**The task**
The answer required is how many lines of the following entries contain the word "unfold", with no other words.

**Source data**
● ● ● ● ●

Lemma deleted_wf : db_wf (deleted ck).
Proof.
  destruct row_chunk as (ck0 & Hck0 & Hoff & Hb). rewrite Hck in Hck0. injection Hck0 as <-.
  pose proof (slot_chunk s r c off Hw (ex_intro _ id Hrow)) as Hc.
  split; cbn [deleted db_vtab db_chunks db_chunks_seq db_vectors db_metadata db_rowids db_rowids_seq db_auxiliary].
  - apply (wf_schema s Hw).
  - apply (wf_seq s Hw).
  - apply (wf_rowids_seq s Hw).
  - apply upto_overwrite; [done|apply (wf_upto s Hw)].
  - intros c' ck'. destruct (decide (c' = c)) as [->|Hne].
    + rewrite lookup_insert_eq. intros [= <-]. destruct (wf_chunk s Hw c ck Hck) as (H1 & H2 & H3).
      split; [done|]. split; [by apply bitmap_set_wf|done].
    + rewrite lookup_insert_ne by done. apply (wf_chunk s Hw).
  - apply (wf_vectors_len s Hw).
  - apply (wf_vectors s Hw).
  - unfold cleared_metadata. rewrite length_imap. apply (wf_metadata_len s Hw).
  - intros i m'. unfold cleared_metadata. rewrite list_lookup_imap. intros (m & Hm & ->)%fmap_Some_1.
    destruct (clear_ok i m Hm) as (rc & m' & E & _ & H1 & _). fold p. by rewrite E.
  - intros r' row [_ E]%other_row. by apply (wf_range s Hw r' row).
  - intros r' row [Hne E]%other_row. destruct (wf_rows s Hw r' row E) as (c' & off' & ck' & H1 & H2 & H3 & H4 & H5).
    destruct (decide (c' = c)) as [->|Hcc].
    + rewrite Hck in H2. injection H2 as <-. exists c, off', (cleared_chunk ck). rewrite lookup_insert_eq.
      assert (off' <> off).
      { intros ->. apply Hne, (slot_inj s r' r c off Hw); [|by eexists]. exists (rr_id row).
        destruct row; cbn in *. by rewrite H1 in E. }
      rewrite cleared_validity, decide_False by done. done.
    + exists c', off', ck'. rewrite lookup_insert_ne by done. done.
  - intros c' ck' off' E Hlt Hv. setoid_rewrite slot_delete.
    assert (Hkeep : exists r', slot (db_rowids s) r' c' off' /\ (c' = c -> off' <> off)).
    { destruct (decide (c' = c)) as [->|Hcc].
      - rewrite lookup_insert_eq in E. injection E as <-. rewrite cleared_validity in Hv by done.
        case_decide; [done|]. destruct (wf_slots s Hw c ck off' Hck Hlt Hv) as [r' Hs]. eauto.
      - rewrite lookup_insert_ne in E by done. destruct (wf_slots s Hw c' ck' off' E Hlt Hv) as [r' Hs]. eauto. }
    destruct Hkeep as (r' & Hs & Hne). exists r'. split; [|done]. intros ->. destruct Hs as [id' E'].
    rewrite Hrow in E'. injection E' as _ <- <-. by apply Hne.
  - intros Ht. destruct (wf_ids s Hw Ht) as [Hty Hd]. split.
    + intros r' row [_ E]%other_row. by apply (Hty r' row).
    + intros r1 r2 row1 row2 [_ E1]%other_row [_ E2]%other_row. by apply Hd.
  - intros Hn r'. unfold deleted_aux. rewrite (proj2 (Nat.eqb_neq _ _)) by (fold p in Hn; lia).
    destruct (decide (r' = r)) as [->|Hne]; [by rewrite !lookup_delete_eq|].
    rewrite !lookup_delete_ne by done. by apply (wf_auxiliary s Hw).
Qed.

● ● ● ● ●

**Answer box**
3